Cans of soft drink provide another example of metric inefficiency. Drink cans cannot be produced in metric units because there are no metric measures available that reflect normal drinking quantities. The litre is much too big and the centilitre is much too small. Instead, the canning industry has had to divide the litre by about a third and produce a non-standard metric measure of "330 millilitres" in order to produce a suitable quantity.

That's just idiotic. So, is "4 inches" a nonstandard imperial measurement?

Rob Campbell, PE
Finite Monkeys -
 
I maintain that the time-tested division of units found in the imperial system of measurement is more user friendly than the metric system.

Admittedly, adding a column of figures involving feet, inches and fractions was at one time a laborious and tedious process. These days however, it presents no problem to someone with a calculator to make necessary conversions.

Here are some more links to web sites speaking about the benefits of imperial units.

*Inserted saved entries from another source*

(** One block. *)
Lemma parsing_block fid bo f don b todo bds l : bf_at fid = Some f -> route first bfs tc fid (fid :: l) ->
  bf_blocks f = don ++ b :: todo -> tallied bc0 fid don bds -> Forall (untouched bc0 bc) (fid :: l) ->
  let w := mkWorker fid bo (Parsing (bf_bytes magic f) (start_of magic (bf_before f ++ enc_blocks don)) (map by_id bds)) in
  let g := mkGhost (fid :: l) (ids_of bds) (zlen (b :: todo) + count_blocks first bfs l) (3 + zlen (b :: todo) + count_steps first bfs l) in
  accepting rank bc l0 (g_flight g ++ fl) (g_blocks g + n) ->
  exists w' g', steps_to w g fl n bc db w' g' (set_topID (topID_ bc + 1) bc) db.
Proof using Hfl Hn Hlow.
  intros Hf Hroute E Hta Hun w g Hc. subst w g. cbn [g_files g_flight g_blocks g_steps] in Hc.
  pose proof (fl_files _ _ _ _ _ Hfl fid f Hf) as [_ Hsize _ Hbs]. pose proof (fl_magic _ _ _ _ _ Hfl) as Hm.
  rewrite E in Hbs. apply Forall_app in Hbs as [_ Hbs]. inversion Hbs as [|?? (Hb & Hroot & _) _]; subst.
  set (pre := entries magic (bf_before f ++ enc_blocks don)). set (rest := entries magic (enc_blocks todo) ++ bf_tail f).
  assert (bf_bytes magic f = pre ++ entry magic (enc_block b) ++ rest) as Efile.
  { rewrite (bf_split f don (b :: todo) E). unfold rest, entries, enc_blocks. cbn [map concat]. by rewrite <- !app_assoc. }
  change (zlen (bf_bytes magic f) < 2 ^ 31) in Hsize. rewrite Efile in Hsize.
  set (bd := parsed_block fid b rest (zlen pre + 8) (topID_ bc)).
  set (bo' := next_offset fid (zlen pre + 8 + zlen (enc_block b)) bo).
  pose proof (count_blocks_nonneg first bfs l) as Hcnt. pose proof (zlen_nonneg todo) as Htodo.
  rewrite zlen_cons in Hc. pose proof (ac_flight _ _ _ _ _ Hc) as Hflight. apply Forall_app in Hflight as [Hflight _].
  assert (start_of magic (bf_before f ++ enc_blocks (don ++ [b])) = zlen (pre ++ entry magic (enc_block b))) as Enext.
  { unfold start_of, enc_blocks, pre. rewrite map_app, app_assoc, (entries_app _ (map enc_block [b])). f_equal.
    unfold entries at 2. cbn [map concat]. by rewrite app_nil_r. }
  exists (mkWorker fid bo' (Parsing (bf_bytes magic f) (start_of magic (bf_before f ++ enc_blocks (don ++ [b]))) (map by_id (bds ++ [bd])))),
    (mkGhost (fid :: l) (ids_of (bds ++ [bd])) (zlen todo + count_blocks first bfs l) (3 + zlen todo + count_steps first bfs l)).
  split; cbn [g_files g_flight g_blocks g_steps w_fileID].
  - unfold worker_step. cbn [w_phase w_fileID w_bo]. unfold start_of at 1. fold pre. rewrite Enext, Efile.
    erewrite (parse_round_entry magic _ Hm pre (enc_block b) rest); [|by apply enc_block_pos|done|].
    2:{ apply tally_one; try done.
        - apply Hc.
        - pose proof (ac_room _ _ _ _ _ Hc). unfold UINT32_MAX in *. lia.
        - apply Forall_fmap. unfold ids_of in Hflight. rewrite Forall_fmap in Hflight. exact Hflight.
        - rewrite !zlen_app in Hsize. rewrite zlen_app. pose proof (zlen_entry magic Hm (enc_block b)).
          pose proof (zlen_nonneg pre). unfold two64. lia. }
    cbn [mbind result_bind]. by rewrite map_app.
  - apply ok_parsing; [done|done|by rewrite <- app_assoc| |done]. destruct Hta as [Hh Hs Hl]. split.
    + apply Forall2_app; [done|]. constructor; [by apply parsed_header|constructor].
    + rewrite map_app. apply sorted_snoc; [done|exact Hflight].
    + apply Forall_app. split; [done|]. constructor; [done|constructor].
  - replace (1 + zlen todo + count_blocks first bfs l + n) with (1 + (zlen todo + count_blocks first bfs l + n)) in Hc by lia.
    apply accepting_id in Hc; [|lia]. eapply accepting_perm; [|exact Hc]. unfold ids_of. rewrite map_app, <- app_assoc.
    apply Permutation_middle.
  - by apply grows_refl.
  - cbn. lia.
  - exists []. split; [done|]. split; [constructor|]. split; [done|by left].
  - rewrite zlen_cons. lia.
Qed.

Lemma absorbed_grows fid f bds ids bc' P : wf rank bc -> bf_at fid = Some f -> P fid ->
  Forall (fun bd => topID_ bc0 <= bd_uniqueID bd) bds ->
  absorbed fid bc bc' (bf_blocks f) bds ids -> grows first bfs (topID_ bc0) P bc bc'.
Proof using .
  intros Hwf Hf HP Hlo Hab. split.
  - apply Hab.
  - apply Hab.
  - intros k p Hk Hp. destruct (ab_new _ _ _ _ _ _ Hab k p Hk Hp) as (a & h & i & b & bd & -> & Hh & Hb & Hbd & Ek & Hnh & Eid & _).
    exists a, h, fid, b. do 3 (split; [done|]). rewrite (blocks_at first bfs fid f Hf).
    split; [by eapply list_elem_of_lookup_2|]. do 2 (split; [done|]). rewrite Eid.
    by eapply Forall_lookup_1 in Hlo.
Qed.

Lemma adding_step fid bo f bds l : bf_at fid = Some f -> route first bfs tc fid (fid :: l) ->
  tallied bc0 fid (bf_blocks f) bds -> Forall (untouched bc0 bc) (fid :: l) ->
  let w := mkWorker fid bo (Adding (map by_id bds)) in
  let g := mkGhost (fid :: l) (ids_of bds) (count_blocks first bfs l) (2 + count_steps first bfs l) in
  accepting rank bc l0 (g_flight g ++ fl) (g_blocks g + n) -> (forall fid', fid' ∈ l -> fid' ≠ fid) ->
  exists w' g' bc', steps_to w g fl n bc db w' g' bc' db.
Proof using Hfl Hn.
  intros Hf Hroute Hta Hun w g Hc Hdis. subst w g. cbn [g_files g_flight g_blocks g_steps] in Hc.
  pose proof (fl_files _ _ _ _ _ Hfl fid f Hf) as [_ _ _ Hbs]. pose proof (count_blocks_nonneg first bfs l) as Hcnt.
  destruct (build_chain rank fid (bf_blocks f) bds fl (count_blocks first bfs l + n) bc l0 ltac:(lia) Hc Hbs (ta_headers _ _ _ _ Hta))
    as (ids & bc' & Hrun & Hacc & Hab).
  pose proof (ac_wf _ _ _ _ _ Hc) as Hwf.
  assert (forall P, P fid -> grows first bfs (topID_ bc0) P bc bc') as Hgr
    by (intros P HP; by apply (absorbed_grows fid f bds ids bc' P Hwf Hf HP (ta_low _ _ _ _ Hta))).
  inversion Hun as [|?? Hunf Hunl]; subst.
  exists (mkWorker fid bo (Filtering (map by_id bds) ids)), (mkGhost (fid :: l) [] (count_blocks first bfs l) (1 + count_steps first bfs l)), bc'.
  split; cbn [g_files g_flight g_blocks g_steps w_fileID app].
  - unfold worker_step. cbn [w_phase w_fileID w_bo]. rewrite values_by_id, Hrun. done.
  - apply (ok_filtering magic first bfs tc bc0 bc' fid bo f); try done.
    + pose proof (ac_flight _ _ _ _ _ Hc) as Hfli. apply Forall_app in Hfli as [Hfli _].
      unfold ids_of in Hfli. rewrite Forall_fmap in Hfli. eapply Forall_impl; [exact Hfli|].
      pose proof (ac_room _ _ _ _ _ Hc). cbn. lia.
    + apply Hab.
    + apply Hab.
    + intros b. rewrite (blocks_at first bfs fid f Hf). apply Hab.
    + intros k h (a & Hk & Hk' & Hh & Efile). destruct (map_find k (headerMap_ bc)) as [q|] eqn:Eq.
      * exfalso. apply (Hunf k h). exists a. split; [done|]. pose proof (ab_old _ _ _ _ _ _ Hab _ _ Eq).
        assert (q = Some a) as -> by congruence. split; [done|]. split; [|done].
        rewrite <- (ab_heap _ _ _ _ _ _ Hab); [done|]. by eapply find_known.
      * destruct (ab_new _ _ _ _ _ _ Hab k _ Eq Hk') as (a' & h' & i & b & bd & [= <-] & Hh' & Hb & Hbd & Ek & Hnh & Eid & Hid & Et).
        assert (h' = h) as -> by congruence. exists i, b, bd. by rewrite (blocks_at first bfs fid f Hf).
    + rewrite Forall_forall in *. intros fid' Hin. apply (untouched_stable rank first bfs bc0 (topID_ bc0) (fun x => x = fid) bc bc').
      * done.
      * by apply Hgr.
      * by apply Hdis.
      * by apply Hunl.
  - done.
  - apply Hgr. split; [done|left].
  - rewrite (ab_topID _ _ _ _ _ _ Hab). done.
  - exists []. split; [done|]. split; [constructor|]. split; [done|by left].
  - lia.
Qed.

Consider a kilogram, unit of mass right? Yet it is still regularly used as a unit of force. What is a metric ton except 1000 Kg? Rarely do you see KN used, even on european drawings, if you do the numbers get out of sight very quickly. They are just not friendly.

So the real question still remains "Why change away from a time tested system to a system that is less convenient and costs more?"

Regards,
JPJ

[thumbsup2]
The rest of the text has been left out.